Action item —
The records below hold a stretch from the line with "match fields with" through the line with "map fst fields."; return exactly those lines, ends included, and nothing more.

---

(** * Smart stock ordering: the front-end state handlers and the
      orchestration contract they talk to

    The development embeds three React components of the repository

    - [frontend/src/components/sales/SalesAutoDeduction.tsx],
    - the setup wizard ([SetupWizard], [handleNext] / [handleBack]),
    - [frontend/src/components/supplier-api-integrations/SupplierAPIIntegrations.tsx],

    as state-passing functions: a component's [useState] cells become one
    record, every handler becomes a function on that record, and an [async]
    handler is cut at its [await fetch(...)] into the part that runs at the
    click (it builds the request) and the part that runs on the reply.
    A handler reads the state as the last update left it (React renders
    each update before the next event), and a control takes a click only
    where the JSX renders it enabled.

    The server behind the [/api/...] endpoints (registry, order lifecycle,
    POS synchronisation) is not part of the sources; the module [Backend]
    states it from the written specification and says so at each definition. *)

From Stdlib Require Import ZArith String List Bool Lia.
From Stdlib Require Import Floats.PrimFloat.
From stdpp Require Import base strings list gmap pretty.

Local Open Scope string_scope.
Local Open Scope list_scope.

(** ** JavaScript values *)

Module JS.

(** A JavaScript [number] is an IEEE 754 binary64 value. *)
Definition number : Type := float.

(** Truthiness of a string: every string but [''] is truthy. *)
Definition truthy (s : string) : bool :=
  match s with
  | EmptyString => false
  | String _ _ => true
  end.

(** [a > b] on numbers; false as soon as one side is [NaN]. *)
Definition gt (a b : number) : bool := PrimFloat.ltb b a.

(** [a >= b] on numbers. *)
Definition ge (a b : number) : bool := PrimFloat.leb b a.

(** [s || d] on strings. *)
Definition or_else (s d : string) : string := if truthy s then s else d.

(** [a === b] on strings. *)
Definition seq (a b : string) : bool := String.eqb a b.

(** JSON documents, as [JSON.stringify] writes them: the keys of an object
    keep their insertion order. *)
#[warnings="-register-all"]
Inductive JSON : Type :=
| JNull
| JBool (b : bool)
| JNum (x : number)
| JStr (s : string)
| JArr (items : list JSON)
| JObj (fields : list (string * JSON)).

(** [JSON.stringify] writes [NaN] and the infinities as [null]. *)
Definition of_number (x : number) : JSON :=
  if PrimFloat.is_nan x || PrimFloat.is_infinity x then JNull else JNum x.

(** The value stored under key [k], the first one from the left. *)
Fixpoint field (k : string) (fields : list (string * JSON)) : option JSON :=
  match fields with
  | [] => None
  | (k', v) :: rest => if seq k' k then Some v else field k rest
  end.

Definition keys (fields : list (string * JSON)) : list string :=
  map fst fields.

Definition has_key (k : string) (fields : list (string * JSON)) : bool :=
  existsb (seq k) (keys fields).

End JS.

(** ** [SalesAutoDeduction.tsx] *)

Module SalesAutoDeduction.

Record SalesDeductionRule : Type := {
  id : string;
  name : string;
  percentage : JS.number;
  active : bool;
  description : string
}.

(** The [newRule] form cell. *)
Record NewRule : Type := {
  new_name : string;
  new_percentage : JS.number;
  new_description : string
}.

(** The component's two state cells. *)
Record State : Type := {
  rules : list SalesDeductionRule;
  newRule : NewRule
}.

Definition initial : State := {|
  rules := [
    {| id := "1"; name := "Daily Sales Deduction"; percentage := 5%float;
       active := true;
       description := "Automatically deduct 5% from daily sales for operational costs" |};
    {| id := "2"; name := "Weekend Sales Deduction"; percentage := 3%float;
       active := false;
       description := "Deduct 3% from weekend sales for additional processing" |} ];
  newRule := {| new_name := ""; new_percentage := 0%float; new_description := "" |}
|}.

(** [{ ...rule, active: !rule.active }] *)
Definition flip (rule : SalesDeductionRule) : SalesDeductionRule :=
  {| id := id rule; name := name rule; percentage := percentage rule;
     active := negb (active rule); description := description rule |}.

(** [prevRules.map(rule => rule.id === id ? {...rule, active: !rule.active} : rule)] *)
Definition toggleRules (i : string) (prevRules : list SalesDeductionRule)
  : list SalesDeductionRule :=
  map (fun rule => if JS.seq (id rule) i then flip rule else rule) prevRules.

Definition handleToggleRule (i : string) (st : State) : State :=
  {| rules := toggleRules i (rules st); newRule := newRule st |}.

(** [handleAddRule]; [now] is the text of [Date.now().toString()] at the
    click. *)
Definition handleAddRule (now : string) (st : State) : State :=
  let nr := newRule st in
  if JS.truthy (new_name nr) && JS.gt (new_percentage nr) 0%float then
    let rule := {| id := now; name := new_name nr;
                   percentage := new_percentage nr; active := false;
                   description := new_description nr |} in
    {| rules := rules st ++ [rule];
       newRule := {| new_name := ""; new_percentage := 0%float;
                     new_description := "" |} |}
  else st.

(** [prevRules.filter(rule => rule.id !== id)] *)
Definition handleDeleteRule (i : string) (st : State) : State :=
  {| rules := List.filter (fun rule => negb (JS.seq (id rule) i)) (rules st);
     newRule := newRule st |}.

(** The figures of the Deduction Summary panel. *)

(** [rules.filter(rule => rule.active).length] *)
Definition activeRules (st : State) : nat :=
  length (List.filter active (rules st)).

(** [rules.filter(rule => rule.active).reduce((sum, rule) => sum + rule.percentage, 0)] *)
Definition totalDeductionRate (st : State) : JS.number :=
  fold_left (fun sum rule => PrimFloat.add sum (percentage rule))
    (List.filter active (rules st)) 0%float.

(** [rules.filter(rule => !rule.active).length] *)
Definition inactiveRules (st : State) : nat :=
  length (List.filter (fun rule => negb (active rule)) (rules st)).

(** Specification of one toggle on one rule: nothing but the flag moves, and
    the flag moves exactly when the id is the one asked for. *)
Definition toggled (i : string) (before after : SalesDeductionRule) : Prop :=
id after = id before /\ name after = name before
/\ percentage after = percentage before
/\ description after = description before
/\ active after = xorb (active before) (JS.seq (id before) i)
/\ (if JS.seq (id before) i then True else after = before).

End SalesAutoDeduction.

(** ** Replies of the server to a [fetch] *)

(** What an [await fetch(...)] followed by [response.json()] can come to:
    an OK response with its parsed body, a response that is not OK with the
    [detail] of its body (the empty string when it has none), or an
    exception (network failure, unparsable body), which lands in the
    handler's [catch]. *)
Inductive Reply (A : Type) : Type :=
| Ok (data : A)
| NotOk (detail : string)
| Thrown.
Arguments Ok {A} data.
Arguments NotOk {A} detail.
Arguments Thrown {A}.

(** A reply that is not a success: a response that is not OK, with its
    [detail], or an exception. *)
Definition failed {A : Type} (cause : option string) : Reply A :=
  match cause with
  | Some detail => NotOk detail
  | None => Thrown
  end.

(** ** The setup wizard ([SetupWizard]) *)

Module SetupWizard.

(** The labels of [steps]. *)
Definition steps : list string :=
  ["Restaurant Profile"; "Menu Items"; "Ingredients"; "Suppliers"; "Initial Stock"].

(** The state cells the navigation reads or writes.  The form cells
    ([restaurantProfile], [menuItems], ...) only feed request bodies and
    are left out; [csvData] is read once, by [handleCsvUpload], and comes
    in there as an argument. *)
Record State : Type := {
  activeStep : Z;
  sessionId : option string;
  loading : bool;
  error : option string;
  success : option string;
  showCsvDialog : bool;
  csvFileType : string;
  validationErrors : list string;
  validationWarnings : list string
}.

Definition initial : State := {|
  activeStep := 0; sessionId := None; loading := false;
  error := None; success := None; showCsvDialog := false; csvFileType := "";
  validationErrors := []; validationWarnings := []
|}.

Definition setActiveStep (f : Z -> Z) (s : State) : State :=
  {| activeStep := f (activeStep s); sessionId := sessionId s;
     loading := loading s; error := error s; success := success s;
     showCsvDialog := showCsvDialog s; csvFileType := csvFileType s;
     validationErrors := validationErrors s;
     validationWarnings := validationWarnings s |}.

Definition setSessionId (v : option string) (s : State) : State :=
  {| activeStep := activeStep s; sessionId := v;
     loading := loading s; error := error s; success := success s;
     showCsvDialog := showCsvDialog s; csvFileType := csvFileType s;
     validationErrors := validationErrors s;
     validationWarnings := validationWarnings s |}.

Definition setLoading (v : bool) (s : State) : State :=
  {| activeStep := activeStep s; sessionId := sessionId s;
     loading := v; error := error s; success := success s;
     showCsvDialog := showCsvDialog s; csvFileType := csvFileType s;
     validationErrors := validationErrors s;
     validationWarnings := validationWarnings s |}.

Definition setError (v : option string) (s : State) : State :=
  {| activeStep := activeStep s; sessionId := sessionId s;
     loading := loading s; error := v; success := success s;
     showCsvDialog := showCsvDialog s; csvFileType := csvFileType s;
     validationErrors := validationErrors s;
     validationWarnings := validationWarnings s |}.

Definition setSuccess (v : option string) (s : State) : State :=
  {| activeStep := activeStep s; sessionId := sessionId s;
     loading := loading s; error := error s; success := v;
     showCsvDialog := showCsvDialog s; csvFileType := csvFileType s;
     validationErrors := validationErrors s;
     validationWarnings := validationWarnings s |}.

Definition setCsvDialog (open : bool) (fileType : string) (s : State) : State :=
  {| activeStep := activeStep s; sessionId := sessionId s;
     loading := loading s; error := error s; success := success s;
     showCsvDialog := open; csvFileType := fileType;
     validationErrors := validationErrors s;
     validationWarnings := validationWarnings s |}.

Definition setValidation (errs warns : list string) (s : State) : State :=
  {| activeStep := activeStep s; sessionId := sessionId s;
     loading := loading s; error := error s; success := success s;
     showCsvDialog := showCsvDialog s; csvFileType := csvFileType s;
     validationErrors := errs; validationWarnings := warns |}.

(** The requests that are awaited; [SaveStep] keeps the [activeStep] its
    closure saw, [DownloadTemplate] the file type it was called with. *)
Inductive Pending : Type :=
| CreateSession
| SaveStep (step : Z)
| CompleteSetup
| CsvUpload
| DownloadTemplate (fileType : string).

(** The requests whose handler sets [loading]: all but [downloadTemplate]. *)
Definition sets_loading (p : Pending) : bool :=
  match p with
  | DownloadTemplate _ => false
  | _ => true
  end.

#[export] Instance Pending_eq_dec : EqDecision Pending.
Proof. solve_decision. Defined.

(** Parsed bodies of the OK replies. *)
Record StepResult : Type := {
  is_valid : bool; errors : list string; warnings : list string
}.
Record CsvResult : Type := {
  csv_success : bool; records_processed : Z; csv_errors : list string
}.

(** The component together with what lives outside its state cells: its
    requests in flight; the steps that are no longer active but whose
    [StepContent] is still mounted, because the [Collapse] around it
    unmounts it only when its exit transition is over; and the files the
    browser was made to download (name, content). *)
Record World : Type := {
  ui : State;
  inflight : list Pending;
  leaving : list Z;
  downloads : list (string * string)
}.

Definition on_ui (f : State -> State) (w : World) : World :=
  {| ui := f (ui w); inflight := inflight w;
     leaving := leaving w; downloads := downloads w |}.

Definition send (p : Pending) (w : World) : World :=
  {| ui := setLoading true (ui w); inflight := inflight w ++ [p];
     leaving := leaving w; downloads := downloads w |}.

(** Take one copy of [p] out of the requests in flight. *)
Fixpoint remove1 (p : Pending) (l : list Pending) : list Pending :=
  match l with
  | [] => []
  | q :: rest => if decide (q = p) then rest else q :: remove1 p rest
  end.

---

Answer for the task —
  match fields with
  | [] => None
  | (k', v) :: rest => if seq k' k then Some v else field k rest
  end.

Definition keys (fields : list (string * JSON)) : list string :=
  map fst fields.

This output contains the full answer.